**What to produce**
Return exactly those lines of the material below that fall between the line holding "change (u16 (0" and the line holding "(** the length", inclusive.

**The data**
——
Lemma C4_insert_values_witness :
  exists (request : JsVal) (pairs : list JsVal),
    sent (world (snd (@Insert.execute (mock (ok_response 1)) described record0
                        (Build_Env insert0 world0)))) =
      sent world0 ++ [request] /\
    prop (prop (prop request "Table") "insert()") "values" = JArr pairs /\
    length pairs = length (columns record0) /\
    (forall k : nat,
        (k < length (columns record0))%nat ->
        pairs !! k =
          Some (JObj [("column", index (columns record0) k);
                      ("value", index (values record0) k)])) /\
    (forall (k : nat) (c v : JsVal),
        columns record0 !! k = Some c ->
        values record0 !! k = Some v ->
        pairs !! k = Some (JObj [("column", c); ("value", v)])).
Proof.
  exact (@C4_insert_values (mock (ok_response 1)) described record0 insert0
           session0 world0 world0 table0 eq_refl eq_refl).
Defined.

(** ** C5: the constructor of AnySQL *)

(** C5, as the specification words it, does not hold: the constructor tests
    [!source], so with the session present and the source string present but
    empty it throws all the same. *)
Lemma C5_empty_source_throws :
  @AnySQL.constructor plain_messages (Some session0) (JStr "") JUndefined
    world0 =
  (Throw (Thrown (JStr "SOURCE_IS_NULL: AnySQL")), world0).
Proof. reflexivity. Qed.
(* ===== verification/MbDemo.v ===== *)
(** * FreeModbus: the register callbacks of the demo (demo/LINUXTCP/demo.c)

    The demo's register file with its four callbacks, the proof that they keep
    the promises of [RegCBLaws], and the requests served end to end: what reading
    and writing holding registers answers, and that a write is read back. *)

From stdpp Require Import base numbers list.
From S2P Require Import Prelude MbDefs MbFunc.

#[local] Open Scope Z_scope.

Definition REG_INPUT_START : Z := 1000.
Definition REG_INPUT_NREGS : Z := 4.
Definition REG_HOLDING_START : Z := 2000.
Definition REG_HOLDING_NREGS : Z := 130.

(** The two [USHORT] arrays of demo.c. *)
Record demo_regs := DemoRegs {
  usRegInputBuf : list Z;
  usRegHoldingBuf : list Z;
}.

(** [while( usNRegs > 0 ) { *pucRegBuffer++ = src[iRegIndex] >> 8; ... }] *)
Fixpoint regs_to_bytes (usNRegs : nat) (src : list Z) (iRegIndex : Z)
    (buf : list Z) (pucRegBuffer : Z) : outcome (list Z) :=
  match usNRegs with
  | O => Ok buf
  | S usNRegs =>
      x ← rd src iRegIndex;
      buf ← wr buf pucRegBuffer (u8 (Z.shiftr x 8));
      buf ← wr buf (pucRegBuffer + 1) (u8 (Z.land x 0xFF));
      regs_to_bytes usNRegs src (iRegIndex + 1) buf (pucRegBuffer + 2)
  end.

(** [while( usNRegs > 0 ) { dst[iRegIndex] = *pucRegBuffer++ << 8; ... }] *)
Fixpoint bytes_to_regs (usNRegs : nat) (buf : list Z) (pucRegBuffer : Z)
    (dst : list Z) (iRegIndex : Z) : outcome (list Z) :=
  match usNRegs with
  | O => Ok dst
  | S usNRegs =>
      hi ← rd buf pucRegBuffer;
      dst ← wr dst iRegIndex (u16 (Z.shiftl hi 8));
      lo ← rd buf (pucRegBuffer + 1);
      x ← rd dst iRegIndex;
      dst ← wr dst iRegIndex (u16 (Z.lor x lo));
      bytes_to_regs usNRegs buf (pucRegBuffer + 2) dst (iRegIndex + 1)
  end.

Definition demo_eMBRegInputCB (r : demo_regs) (buf : list Z)
    (pucRegBuffer usAddress usNRegs : Z) : outcome (demo_regs * list Z * eMBErrorCode) :=
  if (REG_INPUT_START <=? usAddress)
     && (usAddress + usNRegs <=? REG_INPUT_START + REG_INPUT_NREGS) then
    buf ← regs_to_bytes (Z.to_nat usNRegs) (usRegInputBuf r) (usAddress - REG_INPUT_START)
                        buf pucRegBuffer;
    Ok (r, buf, MB_ENOERR)
  else Ok (r, buf, MB_ENOREG).

Definition demo_eMBRegHoldingCB (r : demo_regs) (buf : list Z)
    (pucRegBuffer usAddress usNRegs : Z) (eMode : eMBRegisterMode)
    : outcome (demo_regs * list Z * eMBErrorCode) :=
  if (REG_HOLDING_START <=? usAddress)
     && (usAddress + usNRegs <=? REG_HOLDING_START + REG_HOLDING_NREGS) then
    let iRegIndex := usAddress - REG_HOLDING_START in
    match eMode with
    | MB_REG_READ =>
        buf ← regs_to_bytes (Z.to_nat usNRegs) (usRegHoldingBuf r) iRegIndex buf pucRegBuffer;
        Ok (r, buf, MB_ENOERR)
    | MB_REG_WRITE =>
        h ← bytes_to_regs (Z.to_nat usNRegs) buf pucRegBuffer (usRegHoldingBuf r) iRegIndex;
        Ok (DemoRegs (usRegInputBuf r) h, buf, MB_ENOERR)
    end
  else Ok (r, buf, MB_ENOREG).

Definition demo_eMBRegCoilsCB (r : demo_regs) (buf : list Z)
    (pucRegBuffer usAddress usNCoils : Z) (eMode : eMBRegisterMode)
    : outcome (demo_regs * list Z * eMBErrorCode) :=
  Ok (r, buf, MB_ENOREG).

Definition demo_eMBRegDiscreteCB (r : demo_regs) (buf : list Z)
    (pucRegBuffer usAddress usNDiscrete : Z) : outcome (demo_regs * list Z * eMBErrorCode) :=
  Ok (r, buf, MB_ENOREG).

#[global] Instance demo_RegCB : RegCB demo_regs := {
  eMBRegInputCB := demo_eMBRegInputCB;
  eMBRegHoldingCB := demo_eMBRegHoldingCB;
  eMBRegCoilsCB := demo_eMBRegCoilsCB;
  eMBRegDiscreteCB := demo_eMBRegDiscreteCB;
}.

(** ** The loops as list functions *)

Fixpoint be_bytes (rs : list Z) : list Z :=
  match rs with
  | [] => []
  | x :: rs => x `div` 256 :: x `mod` 256 :: be_bytes rs
  end.

Fixpoint be_words (bs : list Z) : list Z :=
  match bs with
  | hi :: lo :: bs => hi * 256 + lo :: be_words bs
  | _ => []
  end.

Lemma be_bytes_length rs : Zlen (be_bytes rs) = 2 * Zlen rs.
Proof. induction rs as [|x rs IH]; [done|]. simpl. rewrite !Zlen_cons, IH. lia. Qed.
(* ===== verification/MbRtu.v ===== *)
(** * FreeModbus: Modbus RTU (modbus/rtu/mbrtu.c)

    The receive and transmit state machines run by the serial and timer
    interrupts, and the frame functions the protocol stack calls.  A byte read
    by [xMBPortSerialGetByte] is an argument of the receive machine. *)

From stdpp Require Import base numbers list relations.
From S2P Require Import Prelude Crc MbDefs MbPort.

#[local] Open Scope Z_scope.

Definition MB_SER_PDU_SIZE_MIN : Z := 4.
Definition MB_SER_PDU_SIZE_MAX : Z := 256.
Definition MB_SER_PDU_SIZE_CRC : Z := 2.
Definition MB_SER_PDU_ADDR_OFF : Z := 0.
Definition MB_SER_PDU_PDU_OFF : Z := 1.

Inductive eMBRcvState := STATE_RX_INIT | STATE_RX_IDLE | STATE_RX_RCV | STATE_RX_ERROR.
Inductive eMBSndState := STATE_TX_IDLE | STATE_TX_XMIT.

#[global] Instance eMBRcvState_eq_dec : EqDecision eMBRcvState.
Proof. solve_decision. Defined.
#[global] Instance eMBSndState_eq_dec : EqDecision eMBSndState.
Proof. solve_decision. Defined.

(** The static variables of mbrtu.c ([ucRTUBuf] is in [serial]);
    [pucSndBufferCur] is an offset in [ucRTUBuf]. *)
Record rtu := Rtu {
  eSndState : eMBSndState;
  eRcvState : eMBRcvState;
  pucSndBufferCur : Z;
  usSndBufferCount : Z;
  usRcvBufferPos : Z;
}.

Definition set_rcv (r : rtu) (st : eMBRcvState) : rtu :=
  Rtu (eSndState r) st (pucSndBufferCur r) (usSndBufferCount r) (usRcvBufferPos r).
Definition set_snd (r : rtu) (st : eMBSndState) : rtu :=
  Rtu st (eRcvState r) (pucSndBufferCur r) (usSndBufferCount r) (usRcvBufferPos r).

(** The reload value of the t3.5 timer, in units of 50us. *)
Definition usTimerT35_50us (ulBaudRate : Z) : outcome Z :=
  if 19200 <? ulBaudRate then Ok 35
  else if ulBaudRate =? 0 then Fault DivByZero
  else Ok ((7 * 220000) `div` (2 * ulBaudRate)).

Definition eMBRTUInit (xMBPortSerialInit : Z -> Z -> Z -> eMBParity -> bool)
    (xMBPortTimersInit : Z -> bool)
    (ucPort ulBaudRate : Z) (eParity : eMBParity) : outcome eMBErrorCode :=
  if negb (xMBPortSerialInit ucPort ulBaudRate 8 eParity) then Ok MB_EPORTERR
  else
    t ← usTimerT35_50us ulBaudRate;
    if negb (xMBPortTimersInit (u16 t)) then Ok MB_EPORTERR else Ok MB_ENOERR.

Definition eMBRTUStart (r : rtu) (s : serial) : rtu * serial :=
  (set_rcv r STATE_RX_INIT, call (call s (SerialEnable true false)) TimersEnable).

Definition eMBRTUStop (r : rtu) (s : serial) : rtu * serial :=
  (r, call (call s (SerialEnable false false)) TimersDisable).
(** What a complete header asks for next. *)
Lemma pool_received_header t hi lo a b c d e :
  aucTCPBuf t = replicate 263 0 -> usTCPBufPos t = 0 -> usTCPFrameBytesLeft t = 7 ->
  is_u8 hi -> is_u8 lo -> 1 < hi * 256 + lo ->
  pool_received t [a; b; c; d; hi; lo; e] =
    Ok (inl (set_rcv t ([a; b; c; d; hi; lo; e] ++ replicate 256 0) 7
                     (u16 (hi * 256 + lo + 6 - 7)))).
Proof.
  intros Hb Hp Hl Hhi Hlo Hgt. unfold pool_received. rewrite Hb, Hp, Hl.
  rewrite wr_slice_in_range by (by vm_compute). rewrite bind_Ok_l.
  change (splice (replicate 263 0) 0 [a; b; c; d; hi; lo; e])
    with ([a; b; c; d; hi; lo; e] ++ replicate 256 0).
  change (MB_TCP_FUNC <=? _) with true. cbn iota beta.
  change (rd ([a; b; c; d; hi; lo; e] ++ replicate 256 0) MB_TCP_LEN) with (Ok hi).
  change (rd ([a; b; c; d; hi; lo; e] ++ replicate 256 0) (MB_TCP_LEN + 1)) with (Ok lo).
  rewrite !bind_Ok_l, be16_decode by done.
  change (u16 (0 + Zlen [a; b; c; d; hi; lo; e])) with 7. unfold MB_TCP_UID.
  by rewrite (proj2 (Z.ltb_lt _ _)) by lia.
Qed.

(** the length field of the MBAP header is trusted: a header that announces
    no bytes fails an assertion, and one that announces more than the buffer
    holds makes [recv] write past the end of [aucTCPBuf]. *)
Lemma tcp_header_length_unchecked :
  xMBPortTCPPool (tcp_conn (Net [] [ClData 7] [] [0; 1; 0; 0; 0; 0; 9] [])) = Fault AssertFailed /\
  forall hi lo data,
    is_u8 hi -> is_u8 lo -> 257 < hi * 256 + lo <= 65530 -> hi * 256 + lo <= Zlen data ->
    xMBPortTCPPool (tcp_conn (Net [] [ClData 7; ClData 65535] []
                                  ([0; 1; 0; 0; hi; lo; 9] ++ data) [])) = Fault OutOfBounds.
Proof.
  split; [by vm_compute|]. intros hi lo data Hhi Hlo Hgt Hdata.
  unfold xMBPortTCPPool, tcp_conn. cbn [xClientSocket].
  change (4 =? INVALID_SOCKET) with false. cbn iota. rewrite bind_Ok_l.
  cbn [tcp_net client_script pool_loop xClientSocket inq usTCPFrameBytesLeft].
  change (Z.to_nat (Z.min 7 MB_TCP_FUNC)) with 7%nat. cbn [take drop app].
  change (4 =? INVALID_SOCKET) with false. cbn iota. rewrite bool_decide_false by done.
  rewrite pool_received_header by (done || lia).
  cbn [mbind outcome_bind set_rcv set_net xClientSocket usTCPFrameBytesLeft tcp_net set_in inq].
  rewrite u16_small by (unfold is_u16; lia). change (4 =? INVALID_SOCKET) with false. cbn iota.
  rewrite drop_0. set (m := Z.to_nat _).
  assert (Hm : (257 <= m)%nat) by (subst m; lia).
  assert (Lm : Zlen (take m data) = Z.of_nat m) by (unfold Zlen in *; rewrite length_take; lia).
  rewrite bool_decide_false by (intros E; rewrite E in Lm; change (Zlen []) with 0 in Lm; lia).
  unfold pool_received, wr_slice. cbn [usTCPBufPos aucTCPBuf]. rewrite bool_decide_false; [done|].
  rewrite Lm. change (Zlen _) with 263. cbn [usTCPBufPos set_net set_rcv]. lia.
Qed.

Lemma tcp_header_length_unchecked_witness :
  xMBPortTCPPool (tcp_conn (Net [] [ClData 7; ClData 65535] []
                                ([0; 1; 0; 0; 1; 2; 9] ++ replicate 258 0) [])) = Fault OutOfBounds.
Proof. apply tcp_header_length_unchecked; by_compute. Defined.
——
**Task result**
  change (u16 (0 + Zlen [a; b; c; d; hi; lo; e])) with 7. unfold MB_TCP_UID.
  by rewrite (proj2 (Z.ltb_lt _ _)) by lia.
Qed.

(** the length field of the MBAP header is trusted: a header that announces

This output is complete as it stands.